Syrian government forces backed by Hezbollah, Iranian militia and other allies on Sunday sought to reimpose a siege on rebel-held areas of eastern Aleppo, according to the UK-based Syrian Observatory for Human Rights and other sources.

The areas recaptured include the Armament and Airforce Technical College in southwestern Aleppo.

“We can’t now cross the road to Aleppo even on foot. Aleppo is besieged again,” a rebel fighter near the battle zone told CNN.

Syria’s state-run news agency SANA confirmed the report, adding that “army units, in cooperation with allied forces, carried out a special and swift military operation, establishing full control over Armament Academy and expanding their control in the area of military academies to the south of Aleppo city.”

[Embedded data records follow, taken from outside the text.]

(* ===== verification/Extent.v ===== *)
(** * Extent: what the normalizer can put out

    Two bounds on [clean_text_preserving_gaps] of [src/epub_to_txt.py]:
    its code points are code points of the strings of the tree or the
    line feed it joins with, and its text is never longer than the text
    [get_text] extracts.  The first is what makes the text of a document
    without surrogates one the codec accepts. *)

From stdpp Require Import list strings.
From S2P Require Import Prelude PyStr Soup Normalizer.

(** The room a list of lines takes: its characters and one separator
    for each line. *)
Definition weight (ls : list str) : nat := sum_list ((S ∘ length) <$> ls).

Section confined.
Context (P : char → Prop).
Implicit Types (s line : str) (ls : list str) (st : loop_state) (n : node) (sp : soup).

Lemma splitlines_Forall s : Forall P s → Forall (Forall P) (splitlines s).
Proof.
  revert s. apply (splitlines_ind (λ s ls, Forall P s → Forall (Forall P) ls)).
  - constructor.
  - intros c s _ _ _ [Hc _]%Forall_cons. by repeat constructor.
  - intros c s l ls _ _ IH [Hc Hs]%Forall_cons.
    apply IH, Forall_cons in Hs as [Hl Hls]. by repeat constructor.
  - intros c s IH [_ Hs]%Forall_cons. constructor; auto.
  - intros c s IH [_ [_ Hs]%Forall_cons]%Forall_cons. constructor; auto.
Qed.

Lemma clean_step_Forall st line :
  Forall (Forall P) (cleaned st) → Forall P line →
  Forall (Forall P) (cleaned (clean_step st line)).
Proof.
  intros Hst Hl. unfold clean_step. repeat case_match; simpl; try done.
  all: apply Forall_app; split; [done|]; repeat constructor. by apply strip_Forall.
Qed.

Lemma clean_loop_Forall lines :
  Forall (Forall P) lines → Forall (Forall P) (cleaned (clean_loop lines)).
Proof.
  unfold clean_loop. assert (Forall (Forall P) (cleaned init_state)) as Hst by constructor.
  revert Hst. generalize init_state.
  induction lines as [|l lines IH]; intros st Hst Hls; [done|].
  apply Forall_cons in Hls as [Hl Hls]. by apply IH; [apply clean_step_Forall|].
Qed.

Lemma clean_lines_Forall raw : P LF → Forall P raw → Forall P (clean_lines raw).
Proof.
  intros HLF Hraw. apply strip_Forall, join_Forall; [by repeat constructor|].
  by apply clean_loop_Forall, splitlines_Forall.
Qed.

Lemma mark_spacer_Forall n :
  P LF → Forall (Forall P) (strings_of n) → Forall (Forall P) (strings_of (mark_spacer n)).
Proof.
  intros HLF. induction n as [s|s|name classes ch IH] using node_ind'; [done..|].
  simpl. destruct (bool_decide _); [by repeat constructor|]. simpl.
  induction IH as [|n ch Hn _ IHch]; [done|]. simpl. rewrite !Forall_app.
  intros [? ?]. auto.
Qed.

Lemma mark_spacers_Forall sp :
  P LF → Forall (Forall P) (all_strings sp) → Forall (Forall P) (all_strings (mark_spacers sp)).
Proof.
  intros HLF. induction sp as [|n sp IH]; [done|]. unfold mark_spacers.
  rewrite fmap_cons, !all_strings_cons, !Forall_app. intros [? ?].
  split; [by apply mark_spacer_Forall|by apply IH].
Qed.

Lemma clean_text_Forall sp :
  P LF → Forall (Forall P) (all_strings sp) → Forall P (clean_text_preserving_gaps sp).
Proof.
  intros HLF Hsp. apply clean_lines_Forall; [done|].
  apply join_Forall; [by repeat constructor|by apply mark_spacers_Forall].
Qed.

End confined.

(** ** Lengths *)

Section lengths.
Implicit Types (s line raw : str) (ls lines : list str) (st : loop_state) (sp : soup).

Lemma weight_cons l ls : weight (l :: ls) = S (length l + weight ls).
Proof. done. Qed.

Lemma weight_app ls1 ls2 : weight (ls1 ++ ls2) = weight ls1 + weight ls2.
Proof. induction ls1 as [|l ls1 IH]; [done|]. rewrite <-app_comm_cons, !weight_cons. lia. Qed.

(** Joined lines take less room than their weight: the last line has no
    separator. *)
Lemma length_join_weight ls : length (join nl ls) ≤ pred (weight ls).
Proof.
  induction ls as [|l ls IH]; [done|]. destruct ls as [|l' ls].
  - rewrite weight_cons. simpl. lia.
  - rewrite join_sep_cons, weight_cons, !length_app by done.
    rewrite (weight_cons l') in *. change (length nl) with 1. simpl pred in *. lia.
Qed.

Lemma weight_splitlines s : weight (splitlines s) ≤ S (length s).
Proof.
  revert s. apply (splitlines_ind (λ s ls, weight ls ≤ S (length s)));
    intros; rewrite ?weight_cons in *; change (weight []) with 0 in *; simpl length in *; lia.
Qed.

Lemma weight_clean_step st line :
  weight (cleaned (clean_step st line)) ≤ weight (cleaned st) + S (length line).
Proof.
  unfold clean_step. pose proof (length_strip line).
  repeat case_match; cbn [cleaned]; rewrite ?weight_app, ?weight_cons;
    change (weight []) with 0; simpl length; lia.
Qed.

Lemma weight_clean_loop lines : weight (cleaned (clean_loop lines)) ≤ weight lines.
Proof.
  unfold clean_loop. change (weight lines) with (weight (cleaned init_state) + weight lines).
  generalize init_state. induction lines as [|l lines IH]; intros st.
  { change (weight []) with 0. simpl. lia. }
  pose proof (IH (clean_step st l)). pose proof (weight_clean_step st l).
  rewrite weight_cons. simpl foldl. lia.
Qed.

Lemma length_clean_lines raw : length (clean_lines raw) ≤ length raw.
Proof.
  unfold clean_lines, finish.
  pose proof (length_strip (join nl (cleaned (clean_loop (splitlines raw))))).
  pose proof (length_join_weight (cleaned (clean_loop (splitlines raw)))).
  pose proof (weight_clean_loop (splitlines raw)).
  pose proof (weight_splitlines raw). lia.
Qed.

End lengths.

(** ** Theorems *)

(** C27: the normalizer adds no code point of its own but the line feed:
    every code point of its text is a line feed or occurs in a string of
    the tree.  Whatever holds of all of those (being a scalar value,
    being ASCII) holds of the text. *)
Theorem clean_text_confined (sp : soup) (c : char) :
  c ∈ clean_text_preserving_gaps sp → c = LF ∨ ∃ s, s ∈ all_strings sp ∧ c ∈ s.
Proof.
  revert c. apply Forall_forall, clean_text_Forall; [by left|].
  apply Forall_forall. intros s Hs. apply Forall_forall. intros c Hc. right. eauto.
Qed.

(** The normalizer never makes a text longer: lines are stripped,
    blank lines dropped, and a line boundary of two characters becomes
    one line feed. *)
Theorem clean_lines_length (raw : str) : length (clean_lines raw) ≤ length raw.
Proof. apply length_clean_lines. Qed.

Lemma clean_text_confined_witness :
  72%N = LF ∨ ∃ s, s ∈ all_strings [Tag (py "p") [] [NavigableString (py " Hi ")]] ∧ 72%N ∈ s.
Proof.
  apply (clean_text_confined [Tag (py "p") [] [NavigableString (py " Hi ")]]). by_decide.
Defined.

SANA said “Syrian army air force carried out intensive air strikes against gatherings and fortifications of Jaish al-Fateh terrorists in Aleppo countryside, destroying a number of their vehicles and killing scores of them and injuring others.”

Syrian government forces backed by Russian air power have been pounding Aleppo relentlessly for months now in an effort to take back the eastern part of the city, which has been in rebel hands for nearly four years. Aleppo has been a major battlefield in Syria since 2011, with fierce fighting between rebel groups and regime forces.

Aleppo was the country’s largest city before the war and a vital economic hub. It is now a shadow of its former self after being flattened by constant aerial bombardment. Last month, the image of a 5-year-old Syrian boy rescued after an airstrike leveled his house reverberated around the world.

The loss of Aleppo would be a devastating symbolic blow to the rebels, sending a signal that President Bashal al-Assad has reclaimed his hold over the country and that the rebel movement is on its last legs.